The BBC acknowledges that it will be closing studios in Manchester and doing a deal with Granada to use the commercial company's more up-to-date facilities. Job losses are inevitable among BBC Manchester's 150 studio staff.

Such measures, though painful, still go only a short distance towards finding the cash Mr Dyke needs. Sir John Birt has left him with a behemoth BBC with a finger in every pie, and drastic measures are required if Mr Dyke is to carry on at the head of an organisation with an astonishing 50 hours of broadcast material on air every hour of the day.

Some big sources of funds are, fortunately, available. The BBC owns more than 500 properties, together valued at £430m. Some of these could be sold. The "unthinkable" measure of selling Broadcasting House in central London would raise an estimated £10m. Other properties could be developed, such as the one at White City - where three-quarters of the site, some 6.5 acres of land, is totally wasted. A lucrative office building of 600,000 square feet would be worth £28m.

The BBC has a long history of bad property management, but is now trying to patch things up by bringing in a commercial partner to help manage the portfolio. Mr Dyke is sitting on a host of other slumbering assets that can be exploited to supplement the licence fee, which brings the BBC more than £2.1bn a year.

A share of Beeb.com, the BBC's commercial internet site, is up for sale. But Mr Dyke knows the worth of this is tiny compared with the incredible value of the BBC's News Online site - valued at £4bn, but bringing the BBC no income at all. In the longer term, a "third way" will probably be found to gain some value from the service, without bringing about the demise of the licence fee. Similarly, the BBC is developing a youth entertainment digital television channel which, with a fair wind, it hopes to promote as BBC3. In time, could this be a highly lucrative commercial proposition?

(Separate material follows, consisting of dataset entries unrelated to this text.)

(** The item kept by [min]: the mirror image. *)
Lemma min_from_spec (best : string * Q) (l : list (string * Q)) :
  exists l1 l2,
    best :: l = l1 ++ min_from best l :: l2
    /\ (forall kv, kv ∈ l1 -> (snd (min_from best l) < snd kv)%Q)
    /\ (forall kv, kv ∈ best :: l -> (snd (min_from best l) <= snd kv)%Q).
Proof.
  revert best. induction l as [|x l IH]; intros best; cbn [min_from].
  - exists [], []. repeat split.
    + intros kv Hkv. now apply elem_of_nil in Hkv.
    + intros kv Hkv. apply list_elem_of_singleton in Hkv as ->. apply Qle_refl.
  - destruct (ltb_spec (snd x) (snd best)) as [Hlt'|Hge].
    + destruct (IH x) as (l1 & l2 & Heq & Hlt & Hbound).
      exists (best :: l1), l2. repeat split.
      * cbn. now rewrite Heq.
      * intros kv Hkv. apply elem_of_cons in Hkv as [->|Hkv]; [|auto].
        eapply Qle_lt_trans; [|exact Hlt']. apply Hbound, list_elem_of_here.
      * intros kv Hkv. apply elem_of_cons in Hkv as [->|Hkv]; [|auto].
        apply Qlt_le_weak. eapply Qle_lt_trans; [|exact Hlt'].
        apply Hbound, list_elem_of_here.
    + apply Qnot_lt_le in Hge.
      destruct (IH best) as (l1 & l2 & Heq & Hlt & Hbound).
      assert (Hx : (snd (min_from best l) <= snd x)%Q).
      { eapply Qle_trans; [|exact Hge]. apply Hbound, list_elem_of_here. }
      destruct l1 as [|b l1]; cbn [app] in Heq; injection Heq as Hb Hl.
      * exists [], (x :: l). repeat split.
        -- cbn. now rewrite <- Hb.
        -- intros kv Hkv. now apply elem_of_nil in Hkv.
        -- intros kv Hkv. apply elem_of_cons in Hkv as [->|Hkv].
           ++ apply Hbound, list_elem_of_here.
           ++ apply elem_of_cons in Hkv as [->|Hkv]; [exact Hx|].
              apply Hbound. now apply list_elem_of_further.
      * subst b. exists (best :: x :: l1), l2. repeat split.
        -- cbn. now rewrite <- Hl.
        -- intros kv Hkv. apply elem_of_cons in Hkv as [->|Hkv].
           ++ apply Hlt, list_elem_of_here.
           ++ apply elem_of_cons in Hkv as [->|Hkv].
              ** eapply Qlt_le_trans; [|exact Hge].
                 apply Hlt, list_elem_of_here.
              ** apply Hlt. now apply list_elem_of_further.
        -- intros kv Hkv. apply elem_of_cons in Hkv as [->|Hkv].
           ++ apply Hbound, list_elem_of_here.
           ++ apply elem_of_cons in Hkv as [->|Hkv]; [exact Hx|].
              apply Hbound. now apply list_elem_of_further.
Qed.

Lemma elem_of_non_zero_scores (A : list (string * Q)) (kv : string * Q) :
  kv ∈ non_zero_scores A <-> kv ∈ A /\ (0 < snd kv)%Q.
Proof.
  unfold non_zero_scores. rewrite !list_elem_of_In, filter_In.
  destruct (gtb_spec (snd kv) 0); intuition congruence.
Qed.

(** An item of the filtered dictionary sits in the full dictionary, and the
    positive items before it there are the items before it after
    filtering. *)
Lemma non_zero_scores_pick (A l1 l2 : list (string * Q)) (r : string * Q) :
  non_zero_scores A = l1 ++ r :: l2 ->
  exists i : nat,
    A !! i = Some r
    /\ forall (j : nat) kv, (j < i)%nat -> A !! j = Some kv ->
         (0 < snd kv)%Q -> kv ∈ l1.
Proof.
  unfold non_zero_scores. revert l1.
  induction A as [|x A IH]; intros l1 Heq; cbn [List.filter] in Heq.
  - now destruct l1.
  - destruct (gtb_spec (snd x) 0) as [Hpos|Hnpos].
    + destruct l1 as [|y l1]; cbn [app] in Heq; injection Heq as Hx Hrest.
      * subst x. exists 0%nat. split; [reflexivity|]. intros j kv Hj. lia.
      * subst y. destruct (IH l1 Hrest) as (i & Hi & Hbefore).
        exists (S i). split; [exact Hi|]. intros [|j] kv Hj Hkv Hp.
        -- cbn in Hkv. injection Hkv as <-. apply list_elem_of_here.
        -- apply list_elem_of_further. apply (Hbefore j); [lia|exact Hkv|exact Hp].
    + destruct (IH l1 Heq) as (i & Hi & Hbefore).
      exists (S i). split; [exact Hi|]. intros [|j] kv Hj Hkv Hp.
      * cbn in Hkv. injection Hkv as <-. contradiction.
      * apply (Hbefore j); [lia|exact Hkv|exact Hp].
Qed.

(** What [insights_of] selects when some area has a positive score. *)
Lemma insights_of_selected (A : list (string * Q)) :
  (exists kv, kv ∈ A /\ (0 < snd kv)%Q) ->
  let r := insights_of A in
  (exists i : nat,
     A !! i = Some (strongest_area r, strongest_score r)
     /\ forall (j : nat) kv, (j < i)%nat -> A !! j = Some kv ->
          (0 < snd kv)%Q -> (snd kv < strongest_score r)%Q)
  /\ (exists i : nat,
        A !! i = Some (weakest_area r, weakest_score r)
        /\ forall (j : nat) kv, (j < i)%nat -> A !! j = Some kv ->
             (0 < snd kv)%Q -> (weakest_score r < snd kv)%Q)
  /\ (0 < weakest_score r)%Q
  /\ (forall kv, kv ∈ A -> (0 < snd kv)%Q ->
        (weakest_score r <= snd kv <= strongest_score r)%Q).
Proof.
  intros (kv0 & Hin0 & Hpos0). unfold insights_of.
  destruct (non_zero_scores A) as [|first rest] eqn:Hnz.
  { exfalso. assert (kv0 ∈ non_zero_scores A)
      by (apply elem_of_non_zero_scores; auto).
    rewrite Hnz in H. now apply elem_of_nil in H. }
  cbn [strongest_area strongest_score weakest_area weakest_score].
  destruct (max_from_spec first rest) as (a1 & a2 & Hmax & Hmax_lt & Hmax_le).
  destruct (min_from_spec first rest) as (b1 & b2 & Hmin & Hmin_lt & Hmin_le).
  rewrite <- Hnz in Hmax_le, Hmin_le.
  rewrite <- surjective_pairing.
  rewrite <- (surjective_pairing (min_from first rest)).
  repeat split.
  - rewrite Hmax in Hnz.
    destruct (non_zero_scores_pick _ _ _ _ Hnz) as (i & Hi & Hbefore).
    exists i. split; [exact Hi|]. intros j kv Hj Hkv Hp.
    apply Hmax_lt. eapply Hbefore; eauto.
  - rewrite Hmin in Hnz.
    destruct (non_zero_scores_pick _ _ _ _ Hnz) as (i & Hi & Hbefore).
    exists i. split; [exact Hi|]. intros j kv Hj Hkv Hp.
    apply Hmin_lt. eapply Hbefore; eauto.
  - assert (min_from first rest ∈ non_zero_scores A).
    { rewrite Hnz, Hmin. apply elem_of_app. right. apply list_elem_of_here. }
    now apply elem_of_non_zero_scores in H.
  - apply Hmin_le. apply elem_of_non_zero_scores. auto.
  - apply Hmax_le. apply elem_of_non_zero_scores. auto.
Qed.

Lemma gtb_zero_false (v : Q) : v == 0 -> Py.gtb v 0 = false.
Proof.
  intros Hv. destruct (gtb_spec v 0) as [Hpos|]; [|reflexivity].
  rewrite Hv in Hpos. now apply Qlt_irrefl in Hpos.
Qed.

Lemma elem_of_area_scores (sp wr qz hw : Q) (kv : string * Q) :
  kv ∈ area_scores sp wr qz hw ->
  snd kv = sp \/ snd kv = wr \/ snd kv = qz \/ snd kv = hw.
Proof.
  unfold area_scores. rewrite !elem_of_cons, elem_of_nil.
  intros [->|[->|[->|[->|[]]]]]; cbn; auto.
Qed.

(** C4. For four area scores (non-negative, as every average of scores
    is): the areas whose score is 0 take no part in the maximum and the
    minimum. When all four scores are 0 the result is the fixed fallback,
    strongest Speaking and weakest Handwritten, both with score 0.0. When
    some score is not 0, the strongest and the weakest are areas of the
    mapping with a nonzero score, listed with their own scores, and every
    nonzero score lies between the weakest and the strongest. *)
Theorem insights_ignore_zero_scores (sp wr qz hw : Q)
  (Hsp : (0 <= sp)%Q) (Hwr : (0 <= wr)%Q) (Hqz : (0 <= qz)%Q)
  (Hhw : (0 <= hw)%Q) :
  let A := area_scores sp wr qz hw in
  let r := insights sp wr qz hw in
  ((forall kv, kv ∈ A -> snd kv == 0) ->
   r = {| strongest_area := "Speaking"; strongest_score := 0;
          weakest_area := "Handwritten"; weakest_score := 0 |})
  /\ ((exists kv, kv ∈ A /\ ~ snd kv == 0) ->
      (strongest_area r, strongest_score r) ∈ A
      /\ ~ strongest_score r == 0
      /\ (weakest_area r, weakest_score r) ∈ A
      /\ ~ weakest_score r == 0
      /\ forall kv, kv ∈ A -> ~ snd kv == 0 ->
           (weakest_score r <= snd kv <= strongest_score r)%Q).
Proof.
  intros A r.
  assert (Hnonneg : forall kv, kv ∈ A -> (0 <= snd kv)%Q).
  { intros kv Hkv.
    destruct (elem_of_area_scores _ _ _ _ _ Hkv) as [->|[->|[->| ->]]];
      assumption. }
  assert (Hpos : forall kv, kv ∈ A -> ~ snd kv == 0 -> (0 < snd kv)%Q).
  { intros kv Hkv Hnz.
    destruct (Qle_lt_or_eq _ _ (Hnonneg kv Hkv)) as [H|H]; [exact H|].
    exfalso. apply Hnz. now symmetry. }
  split.
  - intros Hzero. unfold r, insights, insights_of, non_zero_scores, area_scores.
    unfold A, area_scores in Hzero. cbn [List.filter snd].
    rewrite !gtb_zero_false; [reflexivity| | | |].
    + apply (Hzero ("Handwritten"%string, hw)). set_solver.
    + apply (Hzero ("Quiz"%string, qz)). set_solver.
    + apply (Hzero ("Writing"%string, wr)). set_solver.
    + apply (Hzero ("Speaking"%string, sp)). set_solver.
  - intros (kv0 & Hin0 & Hnz0).
    destruct (insights_of_selected A) as
      ((i & Hi & _) & (j & Hj & _) & Hwpos & Hbounds).
    { exists kv0. auto. }
    fold (insights sp wr qz hw) in Hi, Hj, Hwpos, Hbounds. fold r in Hi, Hj, Hwpos, Hbounds.
    assert (Hspos : (0 < strongest_score r)%Q).
    { eapply Qlt_le_trans; [exact Hwpos|].
      eapply Qle_trans; apply (Hbounds kv0); auto. }
    repeat split.
    + eapply list_elem_of_lookup_2; exact Hi.
    + intros Hz. apply (Qlt_not_eq _ _ Hspos). now symmetry.
    + eapply list_elem_of_lookup_2; exact Hj.
    + intros Hz. apply (Qlt_not_eq _ _ Hwpos). now symmetry.
    + apply Hbounds; auto.
    + apply Hbounds; auto.
Qed.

All that stands in Mr Dyke's way are the regulators. The rest of the industry, unsurprisingly, wants to keep the BBC off its turf and is lobbying like mad to restrict his ambitions by having the Corporation's Board of Governors abolished and the BBC brought into the remit of a proposed single regulator for the industry.

Inside the BBC, top executives are preparing for battle on such issues. They are struggling to come up with a new, narrow definition of "public service" for the digital broadcasting age. If they succeed, they hope to be given a green light for a new, more commercial BBC.

The alternative is massive cuts all round - not just chauffeur-driven cars and market researchers, but whole digital television channels, news services, costly regional centres and even the odd public service internet project or two.